Below are the records; copy exactly the stretch from the line containing "Import ListNotations." through the line containing "AggregateProofs.v", both ends included, and nothing else.

_DATA EXCERPTS_.
= = =
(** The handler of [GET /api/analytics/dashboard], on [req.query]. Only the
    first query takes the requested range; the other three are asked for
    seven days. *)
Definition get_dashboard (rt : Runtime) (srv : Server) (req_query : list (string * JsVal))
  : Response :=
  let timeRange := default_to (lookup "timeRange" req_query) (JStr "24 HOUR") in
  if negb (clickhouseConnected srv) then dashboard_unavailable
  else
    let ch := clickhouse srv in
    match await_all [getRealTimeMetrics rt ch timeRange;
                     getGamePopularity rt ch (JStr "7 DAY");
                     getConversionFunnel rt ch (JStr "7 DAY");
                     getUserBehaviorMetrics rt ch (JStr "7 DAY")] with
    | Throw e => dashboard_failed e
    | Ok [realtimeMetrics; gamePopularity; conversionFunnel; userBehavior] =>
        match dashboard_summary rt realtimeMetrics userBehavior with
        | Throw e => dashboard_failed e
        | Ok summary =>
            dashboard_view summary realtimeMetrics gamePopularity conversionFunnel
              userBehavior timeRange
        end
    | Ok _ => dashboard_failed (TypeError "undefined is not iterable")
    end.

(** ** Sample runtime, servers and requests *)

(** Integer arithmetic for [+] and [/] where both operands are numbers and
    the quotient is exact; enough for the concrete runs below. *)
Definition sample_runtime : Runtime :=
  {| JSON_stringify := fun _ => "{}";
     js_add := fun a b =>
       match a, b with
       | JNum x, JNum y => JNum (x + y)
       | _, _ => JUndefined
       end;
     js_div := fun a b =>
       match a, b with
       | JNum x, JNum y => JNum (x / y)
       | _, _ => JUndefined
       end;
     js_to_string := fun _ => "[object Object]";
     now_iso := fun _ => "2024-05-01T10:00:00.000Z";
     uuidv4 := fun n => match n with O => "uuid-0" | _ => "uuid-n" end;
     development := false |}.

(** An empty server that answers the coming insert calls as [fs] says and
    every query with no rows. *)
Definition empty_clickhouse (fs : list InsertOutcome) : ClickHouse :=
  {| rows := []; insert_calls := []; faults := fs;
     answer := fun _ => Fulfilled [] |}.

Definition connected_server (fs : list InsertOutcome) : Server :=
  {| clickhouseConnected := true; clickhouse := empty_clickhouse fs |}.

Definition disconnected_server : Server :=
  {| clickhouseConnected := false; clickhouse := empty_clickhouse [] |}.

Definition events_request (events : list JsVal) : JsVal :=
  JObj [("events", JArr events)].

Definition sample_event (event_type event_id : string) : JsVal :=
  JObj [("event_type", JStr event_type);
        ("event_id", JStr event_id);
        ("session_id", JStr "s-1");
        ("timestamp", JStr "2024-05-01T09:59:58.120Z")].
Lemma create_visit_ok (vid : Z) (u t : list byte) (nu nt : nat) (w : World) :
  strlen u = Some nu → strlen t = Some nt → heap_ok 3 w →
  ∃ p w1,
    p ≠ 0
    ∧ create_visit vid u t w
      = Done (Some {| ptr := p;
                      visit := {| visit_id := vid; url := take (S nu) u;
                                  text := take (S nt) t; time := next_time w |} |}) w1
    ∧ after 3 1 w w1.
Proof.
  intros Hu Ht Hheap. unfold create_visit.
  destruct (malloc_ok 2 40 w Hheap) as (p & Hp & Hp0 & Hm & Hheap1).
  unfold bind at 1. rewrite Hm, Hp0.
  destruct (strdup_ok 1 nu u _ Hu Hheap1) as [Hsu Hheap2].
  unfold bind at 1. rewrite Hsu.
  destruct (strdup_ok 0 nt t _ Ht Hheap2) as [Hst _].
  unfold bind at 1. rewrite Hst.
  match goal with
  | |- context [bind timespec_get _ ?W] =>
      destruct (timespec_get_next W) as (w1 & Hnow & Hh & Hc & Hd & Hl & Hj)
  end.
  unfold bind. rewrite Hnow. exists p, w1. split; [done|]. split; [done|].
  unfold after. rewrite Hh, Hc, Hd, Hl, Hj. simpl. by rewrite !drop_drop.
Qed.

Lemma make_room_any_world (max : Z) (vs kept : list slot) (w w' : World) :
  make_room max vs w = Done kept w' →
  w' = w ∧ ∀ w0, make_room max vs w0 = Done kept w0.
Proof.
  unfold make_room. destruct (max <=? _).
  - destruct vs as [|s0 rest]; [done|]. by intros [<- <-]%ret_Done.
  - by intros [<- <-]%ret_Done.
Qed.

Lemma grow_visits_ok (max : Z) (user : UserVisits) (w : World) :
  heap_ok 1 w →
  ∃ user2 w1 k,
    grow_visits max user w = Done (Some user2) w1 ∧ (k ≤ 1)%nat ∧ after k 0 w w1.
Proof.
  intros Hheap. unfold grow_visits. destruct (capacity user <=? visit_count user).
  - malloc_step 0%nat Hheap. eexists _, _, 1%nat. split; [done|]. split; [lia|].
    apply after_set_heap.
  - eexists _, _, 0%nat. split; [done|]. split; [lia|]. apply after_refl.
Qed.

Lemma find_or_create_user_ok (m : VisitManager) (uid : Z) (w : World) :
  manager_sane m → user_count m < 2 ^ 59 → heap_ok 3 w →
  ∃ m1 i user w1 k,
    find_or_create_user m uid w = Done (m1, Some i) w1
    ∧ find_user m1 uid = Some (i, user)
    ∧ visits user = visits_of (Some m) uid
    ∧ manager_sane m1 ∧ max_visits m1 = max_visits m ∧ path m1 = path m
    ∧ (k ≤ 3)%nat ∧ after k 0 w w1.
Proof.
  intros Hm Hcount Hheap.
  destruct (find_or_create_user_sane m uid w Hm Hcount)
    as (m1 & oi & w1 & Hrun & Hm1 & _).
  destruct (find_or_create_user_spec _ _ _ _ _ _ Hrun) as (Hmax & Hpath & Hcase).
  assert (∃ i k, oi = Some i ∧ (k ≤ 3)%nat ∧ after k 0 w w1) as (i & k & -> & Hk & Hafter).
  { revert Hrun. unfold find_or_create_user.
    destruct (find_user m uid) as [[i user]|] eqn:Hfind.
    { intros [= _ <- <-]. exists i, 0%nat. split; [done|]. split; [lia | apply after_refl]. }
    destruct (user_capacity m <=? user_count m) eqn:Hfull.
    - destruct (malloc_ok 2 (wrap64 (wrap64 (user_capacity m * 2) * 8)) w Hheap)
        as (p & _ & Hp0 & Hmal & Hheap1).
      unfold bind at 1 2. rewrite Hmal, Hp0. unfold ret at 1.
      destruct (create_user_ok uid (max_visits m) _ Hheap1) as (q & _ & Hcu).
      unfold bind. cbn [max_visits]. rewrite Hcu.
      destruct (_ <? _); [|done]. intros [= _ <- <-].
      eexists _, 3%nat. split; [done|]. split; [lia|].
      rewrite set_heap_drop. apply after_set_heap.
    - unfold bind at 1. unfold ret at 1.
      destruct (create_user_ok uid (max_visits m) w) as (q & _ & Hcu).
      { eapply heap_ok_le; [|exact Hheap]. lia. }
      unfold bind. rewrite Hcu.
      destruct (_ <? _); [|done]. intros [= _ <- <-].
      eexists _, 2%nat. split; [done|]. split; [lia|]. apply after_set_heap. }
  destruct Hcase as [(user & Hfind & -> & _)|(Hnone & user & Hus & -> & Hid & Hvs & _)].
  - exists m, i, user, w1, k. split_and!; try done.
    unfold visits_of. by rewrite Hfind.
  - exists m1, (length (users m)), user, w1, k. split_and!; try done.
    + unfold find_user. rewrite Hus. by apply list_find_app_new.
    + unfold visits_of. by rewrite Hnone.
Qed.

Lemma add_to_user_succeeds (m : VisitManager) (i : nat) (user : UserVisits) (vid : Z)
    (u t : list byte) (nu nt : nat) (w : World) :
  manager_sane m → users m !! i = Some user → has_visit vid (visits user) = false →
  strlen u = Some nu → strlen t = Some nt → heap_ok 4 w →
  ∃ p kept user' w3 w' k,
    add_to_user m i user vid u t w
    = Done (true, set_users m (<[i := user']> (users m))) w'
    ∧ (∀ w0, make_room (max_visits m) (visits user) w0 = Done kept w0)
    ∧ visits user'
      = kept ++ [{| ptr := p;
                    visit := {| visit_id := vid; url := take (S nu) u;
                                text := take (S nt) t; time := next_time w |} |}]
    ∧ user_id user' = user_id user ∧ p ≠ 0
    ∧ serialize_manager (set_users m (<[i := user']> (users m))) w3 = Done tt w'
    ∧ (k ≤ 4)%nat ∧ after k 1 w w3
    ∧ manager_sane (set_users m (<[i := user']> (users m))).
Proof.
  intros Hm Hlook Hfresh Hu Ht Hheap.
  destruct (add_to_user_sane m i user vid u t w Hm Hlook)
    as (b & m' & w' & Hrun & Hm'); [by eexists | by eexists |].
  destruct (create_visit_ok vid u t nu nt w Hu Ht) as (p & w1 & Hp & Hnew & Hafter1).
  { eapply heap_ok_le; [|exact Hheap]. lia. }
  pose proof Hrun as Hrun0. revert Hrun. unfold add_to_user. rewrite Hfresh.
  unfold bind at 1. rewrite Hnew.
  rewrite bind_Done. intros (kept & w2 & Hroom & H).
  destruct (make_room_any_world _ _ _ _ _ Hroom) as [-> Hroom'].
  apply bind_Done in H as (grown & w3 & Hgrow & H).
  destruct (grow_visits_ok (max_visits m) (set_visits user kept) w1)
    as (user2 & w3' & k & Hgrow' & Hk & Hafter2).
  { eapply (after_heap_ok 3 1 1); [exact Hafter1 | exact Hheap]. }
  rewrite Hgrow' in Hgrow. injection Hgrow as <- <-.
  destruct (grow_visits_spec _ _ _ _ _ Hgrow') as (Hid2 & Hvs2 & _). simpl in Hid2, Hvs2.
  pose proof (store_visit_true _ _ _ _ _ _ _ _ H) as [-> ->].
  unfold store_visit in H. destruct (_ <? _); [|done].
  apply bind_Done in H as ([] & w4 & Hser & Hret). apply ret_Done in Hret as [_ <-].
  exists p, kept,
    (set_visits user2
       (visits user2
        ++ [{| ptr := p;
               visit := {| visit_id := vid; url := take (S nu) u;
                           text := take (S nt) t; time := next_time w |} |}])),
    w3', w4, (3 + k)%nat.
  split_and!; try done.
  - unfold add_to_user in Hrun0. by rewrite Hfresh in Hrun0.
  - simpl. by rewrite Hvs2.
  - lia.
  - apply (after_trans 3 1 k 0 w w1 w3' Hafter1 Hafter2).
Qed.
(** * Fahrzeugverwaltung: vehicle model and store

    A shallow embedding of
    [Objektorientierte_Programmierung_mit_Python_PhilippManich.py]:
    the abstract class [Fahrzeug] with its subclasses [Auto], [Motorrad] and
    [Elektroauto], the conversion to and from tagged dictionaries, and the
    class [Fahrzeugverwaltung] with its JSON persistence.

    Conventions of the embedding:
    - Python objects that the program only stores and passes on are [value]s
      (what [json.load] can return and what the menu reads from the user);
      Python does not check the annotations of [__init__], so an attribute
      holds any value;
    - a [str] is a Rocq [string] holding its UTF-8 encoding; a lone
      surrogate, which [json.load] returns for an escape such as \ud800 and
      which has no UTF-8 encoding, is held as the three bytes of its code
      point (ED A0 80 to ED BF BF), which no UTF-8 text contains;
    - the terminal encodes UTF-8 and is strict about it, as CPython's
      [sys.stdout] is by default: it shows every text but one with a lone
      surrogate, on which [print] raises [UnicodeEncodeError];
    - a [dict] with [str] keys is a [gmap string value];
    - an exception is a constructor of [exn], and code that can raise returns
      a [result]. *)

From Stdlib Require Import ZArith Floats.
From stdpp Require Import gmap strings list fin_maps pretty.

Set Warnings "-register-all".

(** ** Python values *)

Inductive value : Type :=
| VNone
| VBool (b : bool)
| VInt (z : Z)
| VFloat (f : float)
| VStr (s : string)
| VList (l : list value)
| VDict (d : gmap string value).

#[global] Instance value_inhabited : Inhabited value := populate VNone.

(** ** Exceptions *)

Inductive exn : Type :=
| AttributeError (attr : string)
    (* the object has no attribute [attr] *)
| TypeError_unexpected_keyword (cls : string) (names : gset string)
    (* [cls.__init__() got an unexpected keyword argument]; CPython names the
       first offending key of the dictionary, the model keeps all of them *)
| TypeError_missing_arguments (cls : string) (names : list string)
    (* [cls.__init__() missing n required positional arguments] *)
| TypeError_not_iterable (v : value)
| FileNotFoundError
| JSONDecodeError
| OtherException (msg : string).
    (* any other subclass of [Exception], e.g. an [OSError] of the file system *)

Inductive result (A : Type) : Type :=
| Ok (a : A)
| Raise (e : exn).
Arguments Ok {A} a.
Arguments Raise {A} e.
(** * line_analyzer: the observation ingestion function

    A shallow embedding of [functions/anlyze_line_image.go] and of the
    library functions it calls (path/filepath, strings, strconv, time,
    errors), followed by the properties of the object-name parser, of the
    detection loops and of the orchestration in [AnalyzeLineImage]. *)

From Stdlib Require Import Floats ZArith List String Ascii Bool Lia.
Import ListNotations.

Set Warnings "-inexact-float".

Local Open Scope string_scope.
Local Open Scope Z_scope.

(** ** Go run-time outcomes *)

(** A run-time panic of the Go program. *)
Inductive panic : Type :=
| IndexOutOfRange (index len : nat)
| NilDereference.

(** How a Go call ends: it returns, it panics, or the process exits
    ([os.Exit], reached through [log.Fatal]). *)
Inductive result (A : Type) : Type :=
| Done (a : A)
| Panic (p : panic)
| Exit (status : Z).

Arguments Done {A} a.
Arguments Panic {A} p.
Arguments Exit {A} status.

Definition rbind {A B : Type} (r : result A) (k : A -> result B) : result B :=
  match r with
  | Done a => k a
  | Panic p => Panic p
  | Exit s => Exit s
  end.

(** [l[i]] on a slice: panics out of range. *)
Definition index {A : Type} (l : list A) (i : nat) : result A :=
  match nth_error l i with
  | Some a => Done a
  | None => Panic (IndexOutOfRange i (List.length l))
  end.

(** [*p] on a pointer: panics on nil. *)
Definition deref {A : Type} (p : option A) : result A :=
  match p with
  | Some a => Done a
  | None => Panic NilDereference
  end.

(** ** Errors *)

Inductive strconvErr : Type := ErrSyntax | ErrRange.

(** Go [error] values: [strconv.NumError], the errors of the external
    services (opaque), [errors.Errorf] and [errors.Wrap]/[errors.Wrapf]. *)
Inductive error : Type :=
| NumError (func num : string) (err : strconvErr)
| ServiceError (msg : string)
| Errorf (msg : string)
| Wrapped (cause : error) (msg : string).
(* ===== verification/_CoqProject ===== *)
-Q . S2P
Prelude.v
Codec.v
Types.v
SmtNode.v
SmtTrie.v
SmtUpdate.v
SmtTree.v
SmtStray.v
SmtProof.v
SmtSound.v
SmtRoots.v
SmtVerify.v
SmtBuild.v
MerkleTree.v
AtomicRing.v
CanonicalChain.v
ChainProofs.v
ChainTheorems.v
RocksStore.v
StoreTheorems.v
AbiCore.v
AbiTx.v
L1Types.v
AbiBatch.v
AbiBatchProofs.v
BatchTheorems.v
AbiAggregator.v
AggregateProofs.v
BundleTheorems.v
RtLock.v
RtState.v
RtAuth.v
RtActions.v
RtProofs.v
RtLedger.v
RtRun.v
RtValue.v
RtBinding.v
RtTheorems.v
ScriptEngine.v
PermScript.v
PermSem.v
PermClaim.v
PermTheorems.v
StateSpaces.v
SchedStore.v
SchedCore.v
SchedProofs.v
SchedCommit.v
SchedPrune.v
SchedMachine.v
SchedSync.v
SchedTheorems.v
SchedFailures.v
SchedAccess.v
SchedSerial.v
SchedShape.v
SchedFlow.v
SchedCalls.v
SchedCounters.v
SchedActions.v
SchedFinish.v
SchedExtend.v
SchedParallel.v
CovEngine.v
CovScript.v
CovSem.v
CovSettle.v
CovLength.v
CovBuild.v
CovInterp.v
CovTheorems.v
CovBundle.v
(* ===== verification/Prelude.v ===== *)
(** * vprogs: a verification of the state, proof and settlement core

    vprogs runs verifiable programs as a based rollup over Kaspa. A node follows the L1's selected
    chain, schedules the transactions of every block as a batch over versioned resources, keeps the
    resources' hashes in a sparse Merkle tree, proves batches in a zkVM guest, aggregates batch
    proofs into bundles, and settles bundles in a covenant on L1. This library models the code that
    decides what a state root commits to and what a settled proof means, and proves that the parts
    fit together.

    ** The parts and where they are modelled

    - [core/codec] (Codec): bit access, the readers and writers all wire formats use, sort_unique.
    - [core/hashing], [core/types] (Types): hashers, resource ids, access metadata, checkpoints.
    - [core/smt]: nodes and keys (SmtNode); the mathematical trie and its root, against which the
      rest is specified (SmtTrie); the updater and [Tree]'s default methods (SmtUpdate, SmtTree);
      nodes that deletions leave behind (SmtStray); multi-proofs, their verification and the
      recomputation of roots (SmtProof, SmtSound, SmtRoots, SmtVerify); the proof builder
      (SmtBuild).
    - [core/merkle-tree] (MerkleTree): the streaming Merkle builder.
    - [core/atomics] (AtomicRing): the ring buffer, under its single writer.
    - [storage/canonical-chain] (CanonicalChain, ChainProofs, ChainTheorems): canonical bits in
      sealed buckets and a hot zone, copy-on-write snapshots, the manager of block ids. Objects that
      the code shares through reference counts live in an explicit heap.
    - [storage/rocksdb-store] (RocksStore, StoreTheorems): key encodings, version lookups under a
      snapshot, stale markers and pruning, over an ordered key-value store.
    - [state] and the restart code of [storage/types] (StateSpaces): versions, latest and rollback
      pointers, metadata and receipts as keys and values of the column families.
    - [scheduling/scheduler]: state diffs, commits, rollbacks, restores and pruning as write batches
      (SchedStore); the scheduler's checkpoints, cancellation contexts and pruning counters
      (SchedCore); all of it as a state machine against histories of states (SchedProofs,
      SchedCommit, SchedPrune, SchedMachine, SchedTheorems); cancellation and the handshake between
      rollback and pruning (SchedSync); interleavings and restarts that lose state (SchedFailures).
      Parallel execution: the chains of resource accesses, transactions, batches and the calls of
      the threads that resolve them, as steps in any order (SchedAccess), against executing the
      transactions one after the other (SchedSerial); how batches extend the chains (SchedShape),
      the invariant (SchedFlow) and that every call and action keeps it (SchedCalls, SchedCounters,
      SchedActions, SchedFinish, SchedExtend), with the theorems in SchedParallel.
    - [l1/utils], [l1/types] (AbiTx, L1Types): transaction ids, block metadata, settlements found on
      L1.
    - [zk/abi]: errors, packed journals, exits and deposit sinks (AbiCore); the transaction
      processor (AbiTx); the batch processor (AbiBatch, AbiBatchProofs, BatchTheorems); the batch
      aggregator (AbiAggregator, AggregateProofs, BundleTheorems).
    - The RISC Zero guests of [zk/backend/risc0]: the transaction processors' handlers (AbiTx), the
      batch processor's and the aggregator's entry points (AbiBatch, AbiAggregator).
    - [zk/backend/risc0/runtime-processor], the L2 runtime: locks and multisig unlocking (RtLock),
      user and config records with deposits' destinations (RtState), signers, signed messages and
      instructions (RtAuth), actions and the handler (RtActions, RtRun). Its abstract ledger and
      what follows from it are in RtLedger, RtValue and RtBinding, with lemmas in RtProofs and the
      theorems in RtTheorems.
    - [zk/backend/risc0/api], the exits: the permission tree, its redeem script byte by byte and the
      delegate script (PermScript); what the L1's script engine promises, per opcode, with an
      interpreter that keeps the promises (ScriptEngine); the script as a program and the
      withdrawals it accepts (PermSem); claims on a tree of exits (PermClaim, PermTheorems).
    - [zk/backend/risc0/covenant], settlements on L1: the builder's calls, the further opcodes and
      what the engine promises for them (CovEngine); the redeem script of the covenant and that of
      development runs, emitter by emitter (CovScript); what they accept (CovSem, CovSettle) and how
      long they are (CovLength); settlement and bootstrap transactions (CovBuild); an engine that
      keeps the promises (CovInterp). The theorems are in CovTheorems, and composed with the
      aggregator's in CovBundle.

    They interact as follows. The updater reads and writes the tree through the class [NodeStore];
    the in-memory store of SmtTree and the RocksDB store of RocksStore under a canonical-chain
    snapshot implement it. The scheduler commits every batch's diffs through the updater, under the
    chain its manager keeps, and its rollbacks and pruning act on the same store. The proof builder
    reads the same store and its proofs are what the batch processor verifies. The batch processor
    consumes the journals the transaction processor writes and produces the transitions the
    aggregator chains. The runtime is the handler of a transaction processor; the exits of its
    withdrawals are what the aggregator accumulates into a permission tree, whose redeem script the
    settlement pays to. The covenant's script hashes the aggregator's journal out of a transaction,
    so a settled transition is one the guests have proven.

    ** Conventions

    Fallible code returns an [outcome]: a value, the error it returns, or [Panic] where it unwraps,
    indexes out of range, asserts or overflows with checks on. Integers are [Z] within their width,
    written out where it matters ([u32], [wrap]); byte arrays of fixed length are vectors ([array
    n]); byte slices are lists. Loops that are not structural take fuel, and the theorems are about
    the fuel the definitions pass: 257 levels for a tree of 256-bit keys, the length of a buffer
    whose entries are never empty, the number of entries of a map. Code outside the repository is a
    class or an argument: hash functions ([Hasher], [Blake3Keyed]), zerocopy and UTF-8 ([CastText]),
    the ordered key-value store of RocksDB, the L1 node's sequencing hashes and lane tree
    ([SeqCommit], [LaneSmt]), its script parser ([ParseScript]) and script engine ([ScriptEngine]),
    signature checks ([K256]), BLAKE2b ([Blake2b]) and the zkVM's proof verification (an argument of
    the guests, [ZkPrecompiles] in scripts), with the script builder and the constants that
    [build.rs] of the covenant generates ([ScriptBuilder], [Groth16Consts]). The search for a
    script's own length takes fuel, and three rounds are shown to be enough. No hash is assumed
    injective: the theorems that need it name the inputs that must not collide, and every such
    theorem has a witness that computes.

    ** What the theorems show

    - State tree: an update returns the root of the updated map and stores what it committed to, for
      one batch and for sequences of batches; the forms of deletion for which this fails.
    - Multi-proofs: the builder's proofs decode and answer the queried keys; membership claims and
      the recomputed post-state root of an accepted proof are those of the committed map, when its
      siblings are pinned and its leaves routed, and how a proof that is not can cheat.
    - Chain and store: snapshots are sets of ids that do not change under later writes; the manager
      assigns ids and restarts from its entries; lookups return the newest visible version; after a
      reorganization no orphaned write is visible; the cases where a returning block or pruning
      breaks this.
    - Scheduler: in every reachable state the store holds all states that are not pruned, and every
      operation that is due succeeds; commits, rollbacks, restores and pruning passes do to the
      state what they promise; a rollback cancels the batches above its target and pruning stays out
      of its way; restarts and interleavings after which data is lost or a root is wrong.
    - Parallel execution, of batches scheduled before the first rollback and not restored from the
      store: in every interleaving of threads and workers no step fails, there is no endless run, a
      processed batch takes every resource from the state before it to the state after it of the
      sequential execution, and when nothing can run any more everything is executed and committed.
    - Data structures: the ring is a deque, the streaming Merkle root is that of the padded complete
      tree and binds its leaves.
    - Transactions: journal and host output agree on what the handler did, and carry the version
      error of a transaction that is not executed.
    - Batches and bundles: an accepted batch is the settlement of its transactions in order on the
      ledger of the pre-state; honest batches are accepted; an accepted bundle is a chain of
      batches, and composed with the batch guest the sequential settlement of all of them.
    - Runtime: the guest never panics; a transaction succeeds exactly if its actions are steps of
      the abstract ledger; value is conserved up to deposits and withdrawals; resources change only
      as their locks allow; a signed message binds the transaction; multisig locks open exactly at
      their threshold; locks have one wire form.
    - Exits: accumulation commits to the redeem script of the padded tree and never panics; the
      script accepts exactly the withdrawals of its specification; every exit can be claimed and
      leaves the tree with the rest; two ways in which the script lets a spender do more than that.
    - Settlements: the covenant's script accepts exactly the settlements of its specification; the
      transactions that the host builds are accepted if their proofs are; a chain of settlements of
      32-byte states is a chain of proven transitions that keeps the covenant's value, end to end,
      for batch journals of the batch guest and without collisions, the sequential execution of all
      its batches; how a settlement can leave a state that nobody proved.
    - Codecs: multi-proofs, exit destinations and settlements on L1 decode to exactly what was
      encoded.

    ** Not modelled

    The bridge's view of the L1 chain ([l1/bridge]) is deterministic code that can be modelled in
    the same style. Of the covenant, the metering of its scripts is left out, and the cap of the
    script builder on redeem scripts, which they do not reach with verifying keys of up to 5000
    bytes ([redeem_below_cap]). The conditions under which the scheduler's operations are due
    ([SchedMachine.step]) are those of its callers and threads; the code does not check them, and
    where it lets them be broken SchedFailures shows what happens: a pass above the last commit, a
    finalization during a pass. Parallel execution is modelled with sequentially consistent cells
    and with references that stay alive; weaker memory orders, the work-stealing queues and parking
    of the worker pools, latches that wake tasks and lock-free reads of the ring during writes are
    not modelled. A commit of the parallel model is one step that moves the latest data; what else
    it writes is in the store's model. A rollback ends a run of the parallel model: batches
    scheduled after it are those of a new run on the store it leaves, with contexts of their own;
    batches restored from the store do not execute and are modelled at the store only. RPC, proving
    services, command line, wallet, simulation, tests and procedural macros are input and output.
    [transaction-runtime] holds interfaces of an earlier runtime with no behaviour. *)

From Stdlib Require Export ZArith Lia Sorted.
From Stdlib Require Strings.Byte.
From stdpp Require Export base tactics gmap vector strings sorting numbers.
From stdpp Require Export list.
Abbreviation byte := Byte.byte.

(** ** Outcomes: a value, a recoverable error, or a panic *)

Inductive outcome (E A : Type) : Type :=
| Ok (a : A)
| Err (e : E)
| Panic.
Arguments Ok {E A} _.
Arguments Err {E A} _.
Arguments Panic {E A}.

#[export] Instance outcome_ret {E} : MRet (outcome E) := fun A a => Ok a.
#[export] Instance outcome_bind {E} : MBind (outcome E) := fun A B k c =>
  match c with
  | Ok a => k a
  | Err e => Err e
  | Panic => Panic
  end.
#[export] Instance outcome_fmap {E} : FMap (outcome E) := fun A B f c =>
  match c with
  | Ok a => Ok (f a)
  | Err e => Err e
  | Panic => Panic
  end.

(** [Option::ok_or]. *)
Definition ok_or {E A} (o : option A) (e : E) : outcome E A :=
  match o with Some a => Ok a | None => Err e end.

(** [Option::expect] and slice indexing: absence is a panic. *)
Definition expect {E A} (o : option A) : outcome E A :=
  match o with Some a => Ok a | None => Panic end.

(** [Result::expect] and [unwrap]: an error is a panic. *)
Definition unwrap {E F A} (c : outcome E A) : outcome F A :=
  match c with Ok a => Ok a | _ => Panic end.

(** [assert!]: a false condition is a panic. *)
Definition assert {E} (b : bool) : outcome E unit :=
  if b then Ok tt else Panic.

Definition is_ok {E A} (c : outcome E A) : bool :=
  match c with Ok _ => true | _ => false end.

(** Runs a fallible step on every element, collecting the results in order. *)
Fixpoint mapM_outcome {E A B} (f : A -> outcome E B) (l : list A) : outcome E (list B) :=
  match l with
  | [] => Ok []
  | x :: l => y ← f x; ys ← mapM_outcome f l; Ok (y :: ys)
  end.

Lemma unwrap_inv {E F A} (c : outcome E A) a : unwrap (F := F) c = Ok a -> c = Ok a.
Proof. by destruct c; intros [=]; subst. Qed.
= = =
_SOLUTION FOR THIS EXERCISE_.
Import ListNotations.

Set Warnings "-inexact-float".

Local Open Scope string_scope.
Local Open Scope Z_scope.

(** ** Go run-time outcomes *)

(** A run-time panic of the Go program. *)
Inductive panic : Type :=
| IndexOutOfRange (index len : nat)
| NilDereference.

(** How a Go call ends: it returns, it panics, or the process exits
    ([os.Exit], reached through [log.Fatal]). *)
Inductive result (A : Type) : Type :=
| Done (a : A)
| Panic (p : panic)
| Exit (status : Z).

Arguments Done {A} a.
Arguments Panic {A} p.
Arguments Exit {A} status.

Definition rbind {A B : Type} (r : result A) (k : A -> result B) : result B :=
  match r with
  | Done a => k a
  | Panic p => Panic p
  | Exit s => Exit s
  end.

(** [l[i]] on a slice: panics out of range. *)
Definition index {A : Type} (l : list A) (i : nat) : result A :=
  match nth_error l i with
  | Some a => Done a
  | None => Panic (IndexOutOfRange i (List.length l))
  end.

(** [*p] on a pointer: panics on nil. *)
Definition deref {A : Type} (p : option A) : result A :=
  match p with
  | Some a => Done a
  | None => Panic NilDereference
  end.

(** ** Errors *)

Inductive strconvErr : Type := ErrSyntax | ErrRange.

(** Go [error] values: [strconv.NumError], the errors of the external
    services (opaque), [errors.Errorf] and [errors.Wrap]/[errors.Wrapf]. *)
Inductive error : Type :=
| NumError (func num : string) (err : strconvErr)
| ServiceError (msg : string)
| Errorf (msg : string)
| Wrapped (cause : error) (msg : string).
(* ===== verification/_CoqProject ===== *)
-Q . S2P
Prelude.v
Codec.v
Types.v
SmtNode.v
SmtTrie.v
SmtUpdate.v
SmtTree.v
SmtStray.v
SmtProof.v
SmtSound.v
SmtRoots.v
SmtVerify.v
SmtBuild.v
MerkleTree.v
AtomicRing.v
CanonicalChain.v
ChainProofs.v
ChainTheorems.v
RocksStore.v
StoreTheorems.v
AbiCore.v
AbiTx.v
L1Types.v
AbiBatch.v
AbiBatchProofs.v
BatchTheorems.v
AbiAggregator.v
AggregateProofs.v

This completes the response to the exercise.